Our passionate team at Six Senses Kaplankaya, Turkey work hand in hand with local farms and producers in the Bodrum area. Everyone is invited to taste organic, fresh and locally grown menus and wines, to savor the flavors while reducing the food miles and protecting local communities and the environment.
During the summer season on the 15th of every month, you can join Executive Chef John Bakker and Head Chef Ahmet Özuçucu on a fun, interactive, delicious and responsible culinary adventure.
“The region surrounding Bodrum is very different, with our Aegean climate that produces our out-of-this-world olives, samphire and figs, and also the artisan spirit,” says Ahmet. There is a huge artisan trade in the local community, for example a smallholding run by a husband and wife that just makes goat’s cheese. Or herbs picked by a few local ladies that you cannot buy and that have no English translation because they are only grown here. Nobody knows about it and that’s the value.”
Chefs John and Ahmet like nothing better than questing after these unique regional gems to catch the special family recipes that get handed down from generation to generation. It’s also a way to help the local community who might otherwise struggle to compete with the prices set by mass producers.
“We go to these smallholders and get to know them because we want to put them on the map while offering our guests something out of the ordinary that they cannot find anywhere else. The homemade yogurt and goat’s milk ice cream from Milas, or picking up a funny looking tomato and, when you bite into it, tasting the sun, can bring tears of joy to your eyes. This is what slow food is about.”
Slow Food Project is an interactive concept.
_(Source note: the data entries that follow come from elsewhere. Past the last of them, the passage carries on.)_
(** * stock-agent: debate room, baseline strategies and MCP tool wrappers

    A shallow embedding of

      - [src/agents/debate_room.py]            (module [DebateRoom]),
      - [src/backtest/baselines/buy_hold.py]   (module [BuyHold]),
      - [src/backtest/baselines/moving_average.py] (module [MovingAverage]),
      - [src/mcp_api/mcp_tools/base.py]        (module [McpTools]),

    followed by the properties proved about them.

    Modelling conventions, shared by all modules.

      - A Python [float] is a binary64 number: a rational extended with
        [inf], [-inf] and [nan] ([pyfloat]). Every arithmetic operation
        rounds its exact result to the nearest binary64 number, ties to
        even, and overflows to an infinity ([round64]); a float literal
        denotes the binary64 number nearest to the decimal written. The
        sign of zero is not kept.
      - A Python [int] is an integer of [Z]; it is compared with a float
        exactly and converted to a float, with rounding, when it enters
        float arithmetic or formatting, which raises [OverflowError] when
        it is too large.
      - JSON-like Python values are the inductive [pyval]; a [dict] is an
        insertion-ordered association list, as Python dicts are.
      - Code that can raise returns a [result]; [try]/[except] is [catch].
      - Strings are byte strings and [str.lower] is the ASCII one;
        [str.isdigit] and [len], which [base.py] applies to a text the
        caller chooses, are Python's own and taken as they are.
      - Logger calls have no effect on the values computed and are left out,
        except for the number formatting they perform, which can raise
        ([fmt_f]). *)

From Stdlib Require Import ZArith QArith Qround Qpower Qreduction Lqa Lia.
From Stdlib Require Import String Ascii List Bool DecimalString.
Import ListNotations.

Set Implicit Arguments.

(* ===================================================================== *)
(** * Part I. The embedding                                               *)
(* ===================================================================== *)

(** ** Python values, exceptions and dictionaries *)

Module Py.

Local Open Scope string_scope.

(** The exception classes the four source files name or provoke.
    [JSONDecodeError] is a subclass of [ValueError]; [OtherException] stands
    for every other subclass of [Exception]. *)
Inductive exn_class : Type :=
| KeyError | ValueError | TypeError | AttributeError | JSONDecodeError
| IndexError | OverflowError | ZeroDivisionError | SyntaxError
| NoDataFoundError | LoginError | DataSourceError | OtherException.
For Ahmet: “The food served is whatever is fresh in the garden at the time, or lamb between March and May, with micro-herbs we grow ourselves, accompanied by local wines that we have traveled to the vineyard to taste and that maybe only produced 200 bottles. We need more of this in the world, because industrial farming is a big reason why the climate is changing. We cherish this and so sitting down and explaining this to the guest while they try it is priceless.”
The Food Lab is Executive Chef John Bakker’s first love. It is a flavor library of jars stacked floor to ceiling with kimchi, ferments, and pickles. From honeycomb in vinegar to a whole head of preserved garlic, when the chefs are having fun the food tastes better! It often takes a funny pickle to complete the dish.
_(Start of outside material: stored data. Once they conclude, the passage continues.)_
(** C3 (amended).  For a [TileTaskBatch] built by its constructor,
    [intersection] with a [TileTask] whose zoom is one less than the
    batch's zoom ([other.tile.zoom + 1 == self._zoom]: the argument is
    the parent level) returns the tasks of the batch found under the
    children of the argument's tile: their tiles are exactly the children
    that are keys of the batch, in the order in which [get_children]
    lists them, so there are at most as many as children.  With any
    other zoom - the zoom above the batch's included - it fails with a
    [ValueError], and with an argument that is neither a task nor a
    bounds tuple or list it fails with a [TypeError]. *)
Theorem TileTaskBatch_intersection_tile_task
    (uuid : string) (items : list AnyTask) (id : option string)
    (func : option Callable) (fkwargs : option (list (string * PyVal Raster)))
    (self : TileTaskBatch) (other : TileTask) :
  TileTaskBatch_init uuid (Some items) id func fkwargs = Ok self →
  (Some (zoom (tile other) + 1) = ttb_zoom self →
     ∃ found,
       TileTaskBatch_intersection self (ArgTask (ATileTask other))
         = Ok (ATileTask <$> found)
       ∧ tile <$> found
         = filter (fun c => c ∈ dict_keys (ttb_tasks self))
             (get_children (tile other))
       ∧ (∀ t, t ∈ found →
               ATileTask t ∈ items ∧ zoom (tile t) = zoom (tile other) + 1
               ∧ dict_get (tile t) (ttb_tasks self) = Some t)
       ∧ (length found ≤ length (get_children (tile other)))%nat)
  ∧ (Some (zoom (tile other) + 1) ≠ ttb_zoom self →
     TileTaskBatch_intersection self (ArgTask (ATileTask other))
       = Raise ValueError)
  ∧ (∀ z, ttb_zoom self = Some z → zoom (tile other) = z + 1 →
     TileTaskBatch_intersection self (ArgTask (ATileTask other))
       = Raise ValueError)
  ∧ (∀ v, TileTaskBatch_intersection self (ArgOther v) = Raise TypeError).
Proof.
  intros Hinit.
  destruct (TileTaskBatch_init_spec _ _ _ _ _ _ Hinit) as (Hnd & Hkey & Hitems & _).
  split_and!.
  - intros Hz. exists (tasks_at self (get_children (tile other))).
    split_and!.
    + simpl. by rewrite decide_True.
    + apply tasks_at_tiles. intros k t Hget. by apply Hkey.
    + intros t (c & Hc & Hget)%tasks_at_lookup.
      destruct (Hkey _ _ Hget) as [<- Hin]. split_and!; [done| |done].
      destruct (Hitems _ Hin) as (Hzoom & _). congruence.
    + apply tasks_at_length.
  - intros Hz. simpl. by rewrite decide_False.
  - intros z Hzoom Hother. simpl. rewrite decide_False; [done|].
    rewrite Hzoom, Hother. intros [= ?]. lia.
  - done.
Qed.

End batch_claims.

Section batch_examples.
Import Examples.
#[local] Existing Instance Toy.types.
#[local] Existing Instance Toy.world.

(** The batch of zoom 10 asked for the tile task at (9, 10, 20): its
    four children, top-left, top-right, bottom-left, bottom-right as the
    example pyramid lists them, whatever the order in which the batch
    was filled. *)
Lemma TileTaskBatch_intersection_tile_task_witness :
  new_batch items_10 = Ok batch_10
  ∧ ttb_zoom batch_10 = Some (zoom (tile task_9) + 1)
  ∧ TileTaskBatch_intersection batch_10 (ArgTask (ATileTask task_9))
    = Ok [ATileTask task_10_tl; ATileTask task_10_tr;
          ATileTask task_10_bl; ATileTask task_10_br]
  ∧ TileTaskBatch_intersection batch_10 (ArgOther (VInt 5)) = Raise TypeError.
Proof.
  assert (Hinit : new_batch items_10 = Ok batch_10) by by_computation.
  assert (Hzoom : Some (zoom (tile task_9) + 1) = ttb_zoom batch_10)
    by by_computation.
  pose proof (TileTaskBatch_intersection_tile_task (T:=Toy.types) (W:=Toy.world)
                "ba7c" items_10 None None None batch_10 task_9 Hinit)
    as (Hchildren & _ & _ & Hother).
  split_and!; [exact Hinit|by_computation| |exact (Hother (VInt 5))].
  destruct (Hchildren Hzoom) as (found & Heq & _).
  rewrite Heq. vm_compute in Heq. injection Heq as Heq.
  f_equal. symmetry. exact Heq.
Defined.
Everyone’s talking about the benefits of pickling nowadays, and you can have a go during our Pickles, Yogurts and Sprouts workshops at Six Senses Douro Valley, Portugal. The organic produce comes from our own gardens and, by discovering the properties of these ingredients and their health benefits, you can also explore how easy it is to create sustainable healthy food habits.
Across all our Six Senses properties, everything starts with the philosophy of better food. It is a holistic approach. The aim is to connect people to sustainability as well as nutrition and health. We start with the locality and sourcing, knowing where food is from, analyzing each label and producing as much as we can in our own gardens. We even have our own farms, such as in the heartlands of Ibiza and Dibba near Six Senses Zighy Bay.
We’re also fierce when it comes to purchasing, from sustainable fishing and farming to packaging too. This is an area that demands doing what is right rather than what is easy. We demand that our suppliers switch to reusable or compostable food packaging and remove all Styrofoam boxes. Our properties are also innovative when it comes to composting to limit food waste. The result is, whatever they choose from the menu, all guests are eating from this foundation of better food by default when they Eat With Six Senses.